↓↓↓

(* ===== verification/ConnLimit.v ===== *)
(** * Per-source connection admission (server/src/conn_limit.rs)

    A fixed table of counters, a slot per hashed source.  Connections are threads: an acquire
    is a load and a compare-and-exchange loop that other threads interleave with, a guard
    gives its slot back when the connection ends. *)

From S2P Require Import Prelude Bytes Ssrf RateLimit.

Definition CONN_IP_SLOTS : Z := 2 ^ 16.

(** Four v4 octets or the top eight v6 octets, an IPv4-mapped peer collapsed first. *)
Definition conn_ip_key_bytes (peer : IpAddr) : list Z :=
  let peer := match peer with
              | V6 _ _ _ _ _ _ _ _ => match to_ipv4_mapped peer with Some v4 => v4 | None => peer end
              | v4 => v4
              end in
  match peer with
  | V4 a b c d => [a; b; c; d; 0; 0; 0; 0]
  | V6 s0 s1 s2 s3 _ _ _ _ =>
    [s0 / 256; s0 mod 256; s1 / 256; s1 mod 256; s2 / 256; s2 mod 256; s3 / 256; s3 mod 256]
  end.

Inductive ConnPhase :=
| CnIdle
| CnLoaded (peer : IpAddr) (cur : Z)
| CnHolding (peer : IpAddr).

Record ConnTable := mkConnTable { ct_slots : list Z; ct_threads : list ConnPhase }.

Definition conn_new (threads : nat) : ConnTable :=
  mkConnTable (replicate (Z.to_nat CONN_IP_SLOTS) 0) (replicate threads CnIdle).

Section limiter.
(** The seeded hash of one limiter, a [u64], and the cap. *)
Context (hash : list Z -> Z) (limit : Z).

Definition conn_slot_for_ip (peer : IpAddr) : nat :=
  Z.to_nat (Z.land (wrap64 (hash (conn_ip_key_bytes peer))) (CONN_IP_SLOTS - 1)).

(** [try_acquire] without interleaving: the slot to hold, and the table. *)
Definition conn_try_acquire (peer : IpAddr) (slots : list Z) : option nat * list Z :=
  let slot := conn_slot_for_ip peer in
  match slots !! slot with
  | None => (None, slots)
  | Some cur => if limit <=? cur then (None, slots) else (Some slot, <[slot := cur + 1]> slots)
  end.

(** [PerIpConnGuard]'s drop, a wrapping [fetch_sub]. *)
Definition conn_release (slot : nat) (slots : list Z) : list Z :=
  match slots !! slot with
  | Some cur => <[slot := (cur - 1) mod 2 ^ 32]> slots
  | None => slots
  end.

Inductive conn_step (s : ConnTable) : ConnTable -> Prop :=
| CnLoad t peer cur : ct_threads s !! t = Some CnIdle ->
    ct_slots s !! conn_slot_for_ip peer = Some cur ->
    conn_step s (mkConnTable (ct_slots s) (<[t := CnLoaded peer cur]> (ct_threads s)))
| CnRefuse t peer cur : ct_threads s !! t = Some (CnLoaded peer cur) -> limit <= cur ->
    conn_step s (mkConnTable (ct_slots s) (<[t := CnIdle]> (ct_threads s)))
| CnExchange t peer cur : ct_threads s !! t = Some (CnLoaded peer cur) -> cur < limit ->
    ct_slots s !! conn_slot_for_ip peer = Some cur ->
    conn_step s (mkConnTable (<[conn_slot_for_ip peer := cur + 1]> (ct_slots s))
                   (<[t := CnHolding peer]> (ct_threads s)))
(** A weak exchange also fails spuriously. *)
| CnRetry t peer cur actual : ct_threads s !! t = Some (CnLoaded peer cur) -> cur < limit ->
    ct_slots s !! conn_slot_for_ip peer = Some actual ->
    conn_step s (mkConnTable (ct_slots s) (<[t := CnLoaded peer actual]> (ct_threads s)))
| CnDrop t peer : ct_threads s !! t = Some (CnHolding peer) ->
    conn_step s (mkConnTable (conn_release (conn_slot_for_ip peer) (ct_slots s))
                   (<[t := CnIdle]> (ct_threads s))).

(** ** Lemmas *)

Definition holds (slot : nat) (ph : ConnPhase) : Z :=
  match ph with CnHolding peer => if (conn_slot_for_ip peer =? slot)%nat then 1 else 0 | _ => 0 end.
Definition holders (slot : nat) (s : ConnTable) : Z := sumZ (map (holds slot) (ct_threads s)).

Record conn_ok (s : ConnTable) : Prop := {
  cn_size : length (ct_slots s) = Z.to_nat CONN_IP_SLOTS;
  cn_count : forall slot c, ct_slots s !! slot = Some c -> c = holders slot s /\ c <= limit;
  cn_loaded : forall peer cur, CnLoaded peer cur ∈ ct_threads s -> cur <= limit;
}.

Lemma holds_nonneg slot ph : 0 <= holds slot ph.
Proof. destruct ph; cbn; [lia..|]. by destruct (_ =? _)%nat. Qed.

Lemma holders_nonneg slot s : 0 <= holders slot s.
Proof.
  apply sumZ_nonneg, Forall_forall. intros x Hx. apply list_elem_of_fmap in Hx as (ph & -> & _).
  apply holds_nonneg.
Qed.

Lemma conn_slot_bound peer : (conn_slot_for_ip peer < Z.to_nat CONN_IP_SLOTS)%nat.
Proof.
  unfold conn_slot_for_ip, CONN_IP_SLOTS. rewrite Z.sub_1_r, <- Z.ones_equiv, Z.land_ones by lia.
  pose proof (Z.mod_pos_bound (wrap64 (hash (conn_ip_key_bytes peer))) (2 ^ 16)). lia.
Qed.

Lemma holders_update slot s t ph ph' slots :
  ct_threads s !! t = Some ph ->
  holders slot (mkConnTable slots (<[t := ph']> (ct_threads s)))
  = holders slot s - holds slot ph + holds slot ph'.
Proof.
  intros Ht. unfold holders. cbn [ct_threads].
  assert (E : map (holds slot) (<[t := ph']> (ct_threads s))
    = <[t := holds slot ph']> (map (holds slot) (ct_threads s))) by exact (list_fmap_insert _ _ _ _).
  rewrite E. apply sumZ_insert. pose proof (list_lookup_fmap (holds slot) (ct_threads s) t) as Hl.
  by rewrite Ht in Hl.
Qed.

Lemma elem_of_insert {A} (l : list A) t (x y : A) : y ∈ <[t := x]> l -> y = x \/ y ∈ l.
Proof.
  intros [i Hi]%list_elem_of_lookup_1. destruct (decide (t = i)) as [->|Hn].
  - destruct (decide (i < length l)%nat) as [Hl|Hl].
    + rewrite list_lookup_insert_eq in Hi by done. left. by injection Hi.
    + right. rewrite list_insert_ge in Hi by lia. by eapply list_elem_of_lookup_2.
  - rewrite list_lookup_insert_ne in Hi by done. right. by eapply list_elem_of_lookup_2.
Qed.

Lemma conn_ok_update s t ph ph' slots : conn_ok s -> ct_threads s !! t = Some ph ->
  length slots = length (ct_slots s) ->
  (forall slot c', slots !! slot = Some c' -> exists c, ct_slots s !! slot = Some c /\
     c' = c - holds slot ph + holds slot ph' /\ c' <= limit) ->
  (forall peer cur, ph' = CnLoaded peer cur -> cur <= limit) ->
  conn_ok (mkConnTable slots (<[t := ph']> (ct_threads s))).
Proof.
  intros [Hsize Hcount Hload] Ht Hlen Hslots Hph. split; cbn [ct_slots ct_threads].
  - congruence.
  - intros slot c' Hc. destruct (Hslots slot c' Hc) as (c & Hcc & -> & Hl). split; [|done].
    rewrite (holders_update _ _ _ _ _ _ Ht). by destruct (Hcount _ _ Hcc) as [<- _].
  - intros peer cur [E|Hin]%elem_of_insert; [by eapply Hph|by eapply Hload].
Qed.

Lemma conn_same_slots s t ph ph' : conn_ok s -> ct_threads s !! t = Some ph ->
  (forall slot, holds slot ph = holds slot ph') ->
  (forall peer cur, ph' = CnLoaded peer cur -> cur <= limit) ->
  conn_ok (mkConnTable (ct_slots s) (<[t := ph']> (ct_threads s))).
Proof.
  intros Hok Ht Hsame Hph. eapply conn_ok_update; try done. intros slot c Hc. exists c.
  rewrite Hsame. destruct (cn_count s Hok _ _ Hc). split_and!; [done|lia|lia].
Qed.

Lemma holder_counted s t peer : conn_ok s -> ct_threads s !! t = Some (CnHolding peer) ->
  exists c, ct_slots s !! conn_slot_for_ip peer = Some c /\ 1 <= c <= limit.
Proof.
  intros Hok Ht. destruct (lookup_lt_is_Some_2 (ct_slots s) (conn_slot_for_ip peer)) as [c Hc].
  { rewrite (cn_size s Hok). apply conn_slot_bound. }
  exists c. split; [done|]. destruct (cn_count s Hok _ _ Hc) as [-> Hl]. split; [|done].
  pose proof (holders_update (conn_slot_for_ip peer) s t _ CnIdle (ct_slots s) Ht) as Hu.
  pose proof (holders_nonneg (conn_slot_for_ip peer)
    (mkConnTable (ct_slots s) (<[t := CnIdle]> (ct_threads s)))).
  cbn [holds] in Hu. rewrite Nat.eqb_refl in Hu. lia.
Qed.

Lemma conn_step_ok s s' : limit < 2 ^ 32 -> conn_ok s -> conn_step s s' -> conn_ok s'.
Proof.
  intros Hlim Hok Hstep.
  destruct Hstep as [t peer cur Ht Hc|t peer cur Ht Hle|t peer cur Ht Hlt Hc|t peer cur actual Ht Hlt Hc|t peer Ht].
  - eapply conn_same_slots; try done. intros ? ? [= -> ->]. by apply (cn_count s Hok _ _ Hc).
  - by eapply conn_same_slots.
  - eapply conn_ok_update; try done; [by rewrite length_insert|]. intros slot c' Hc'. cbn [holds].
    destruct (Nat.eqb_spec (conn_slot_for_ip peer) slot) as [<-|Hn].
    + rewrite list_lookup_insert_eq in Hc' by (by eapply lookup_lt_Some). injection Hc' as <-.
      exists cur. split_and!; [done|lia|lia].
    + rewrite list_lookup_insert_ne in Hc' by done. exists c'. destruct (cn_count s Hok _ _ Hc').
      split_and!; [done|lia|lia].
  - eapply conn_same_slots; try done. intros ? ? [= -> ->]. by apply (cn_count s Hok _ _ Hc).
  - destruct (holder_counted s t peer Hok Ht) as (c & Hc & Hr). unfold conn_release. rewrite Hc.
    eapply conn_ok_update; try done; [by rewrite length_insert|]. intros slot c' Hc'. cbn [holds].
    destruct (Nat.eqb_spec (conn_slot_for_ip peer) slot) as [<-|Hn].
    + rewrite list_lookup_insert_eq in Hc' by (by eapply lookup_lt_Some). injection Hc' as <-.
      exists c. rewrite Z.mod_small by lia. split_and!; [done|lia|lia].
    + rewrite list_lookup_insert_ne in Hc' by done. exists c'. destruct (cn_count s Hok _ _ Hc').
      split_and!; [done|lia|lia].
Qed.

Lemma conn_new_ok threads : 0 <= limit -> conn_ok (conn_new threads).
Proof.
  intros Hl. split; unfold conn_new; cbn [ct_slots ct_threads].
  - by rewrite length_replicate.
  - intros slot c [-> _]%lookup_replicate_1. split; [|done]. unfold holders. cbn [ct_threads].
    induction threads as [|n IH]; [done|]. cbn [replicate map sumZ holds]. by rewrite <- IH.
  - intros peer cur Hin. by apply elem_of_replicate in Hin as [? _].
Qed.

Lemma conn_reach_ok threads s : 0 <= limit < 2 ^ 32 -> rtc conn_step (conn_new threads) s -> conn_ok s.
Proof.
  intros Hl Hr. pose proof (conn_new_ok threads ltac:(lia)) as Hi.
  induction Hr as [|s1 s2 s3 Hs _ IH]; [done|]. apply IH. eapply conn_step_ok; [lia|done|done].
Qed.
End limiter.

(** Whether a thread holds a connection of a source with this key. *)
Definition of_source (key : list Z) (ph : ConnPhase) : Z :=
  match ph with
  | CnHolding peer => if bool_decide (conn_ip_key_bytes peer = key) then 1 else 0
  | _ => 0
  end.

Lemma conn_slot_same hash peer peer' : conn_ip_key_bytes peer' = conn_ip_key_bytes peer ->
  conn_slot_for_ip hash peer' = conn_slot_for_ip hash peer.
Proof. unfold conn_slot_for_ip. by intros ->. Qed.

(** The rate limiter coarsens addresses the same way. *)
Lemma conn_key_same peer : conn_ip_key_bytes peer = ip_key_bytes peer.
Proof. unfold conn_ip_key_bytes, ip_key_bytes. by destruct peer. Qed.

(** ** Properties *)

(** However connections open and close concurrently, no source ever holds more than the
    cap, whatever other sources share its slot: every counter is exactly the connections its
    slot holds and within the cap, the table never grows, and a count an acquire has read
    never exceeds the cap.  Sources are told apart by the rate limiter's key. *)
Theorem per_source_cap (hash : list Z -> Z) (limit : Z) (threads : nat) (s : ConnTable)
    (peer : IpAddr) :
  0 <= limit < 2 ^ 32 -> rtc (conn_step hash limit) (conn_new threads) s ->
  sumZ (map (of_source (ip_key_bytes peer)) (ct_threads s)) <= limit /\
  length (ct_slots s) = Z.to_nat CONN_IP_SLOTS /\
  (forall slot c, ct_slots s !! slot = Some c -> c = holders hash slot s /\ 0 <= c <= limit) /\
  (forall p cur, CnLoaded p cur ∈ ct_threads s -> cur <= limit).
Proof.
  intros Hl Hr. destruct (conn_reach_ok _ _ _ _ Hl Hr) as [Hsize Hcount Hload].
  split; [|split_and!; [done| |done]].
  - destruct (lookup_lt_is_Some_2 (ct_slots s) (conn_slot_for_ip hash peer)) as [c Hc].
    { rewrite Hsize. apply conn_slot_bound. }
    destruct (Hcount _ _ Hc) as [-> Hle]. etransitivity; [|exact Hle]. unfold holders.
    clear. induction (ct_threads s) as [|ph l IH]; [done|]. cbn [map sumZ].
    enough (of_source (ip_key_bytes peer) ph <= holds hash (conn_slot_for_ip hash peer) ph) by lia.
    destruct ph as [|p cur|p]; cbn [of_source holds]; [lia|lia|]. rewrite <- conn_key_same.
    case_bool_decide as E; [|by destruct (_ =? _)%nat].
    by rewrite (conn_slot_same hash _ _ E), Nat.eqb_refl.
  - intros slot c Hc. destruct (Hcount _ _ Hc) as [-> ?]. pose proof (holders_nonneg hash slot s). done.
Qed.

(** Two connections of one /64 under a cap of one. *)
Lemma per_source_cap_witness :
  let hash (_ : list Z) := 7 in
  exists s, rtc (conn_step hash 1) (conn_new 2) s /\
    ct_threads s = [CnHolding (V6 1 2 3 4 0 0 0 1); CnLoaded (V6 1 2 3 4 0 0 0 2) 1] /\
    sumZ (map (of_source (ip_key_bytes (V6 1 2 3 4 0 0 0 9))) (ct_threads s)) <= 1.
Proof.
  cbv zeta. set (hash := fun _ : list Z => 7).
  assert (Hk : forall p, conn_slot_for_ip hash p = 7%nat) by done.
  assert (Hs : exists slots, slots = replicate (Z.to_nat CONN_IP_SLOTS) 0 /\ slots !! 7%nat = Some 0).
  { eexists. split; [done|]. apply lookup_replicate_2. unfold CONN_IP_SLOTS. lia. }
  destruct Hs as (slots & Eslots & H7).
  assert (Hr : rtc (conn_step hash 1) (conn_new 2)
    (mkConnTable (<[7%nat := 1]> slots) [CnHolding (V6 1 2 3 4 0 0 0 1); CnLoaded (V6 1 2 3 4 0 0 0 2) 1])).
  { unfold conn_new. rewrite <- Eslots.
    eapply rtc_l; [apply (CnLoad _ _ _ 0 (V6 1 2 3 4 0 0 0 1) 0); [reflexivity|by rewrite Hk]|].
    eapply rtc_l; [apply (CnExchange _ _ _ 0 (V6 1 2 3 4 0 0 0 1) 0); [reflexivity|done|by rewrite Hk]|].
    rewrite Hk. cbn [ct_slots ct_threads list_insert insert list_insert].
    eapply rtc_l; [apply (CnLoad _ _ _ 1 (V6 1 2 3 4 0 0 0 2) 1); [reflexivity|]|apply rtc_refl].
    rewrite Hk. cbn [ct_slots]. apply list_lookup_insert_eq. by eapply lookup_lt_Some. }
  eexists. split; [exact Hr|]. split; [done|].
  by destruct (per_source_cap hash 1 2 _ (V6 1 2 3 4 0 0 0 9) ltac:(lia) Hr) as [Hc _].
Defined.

↑↑↑

Among the records above, only the lines between the line holding "Lemma conn_ok_update s" and the line holding "c' = c - holds", inclusive, are to be output, exactly as written.

Lemma conn_ok_update s t ph ph' slots : conn_ok s -> ct_threads s !! t = Some ph ->
  length slots = length (ct_slots s) ->
  (forall slot c', slots !! slot = Some c' -> exists c, ct_slots s !! slot = Some c /\
     c' = c - holds slot ph + holds slot ph' /\ c' <= limit) ->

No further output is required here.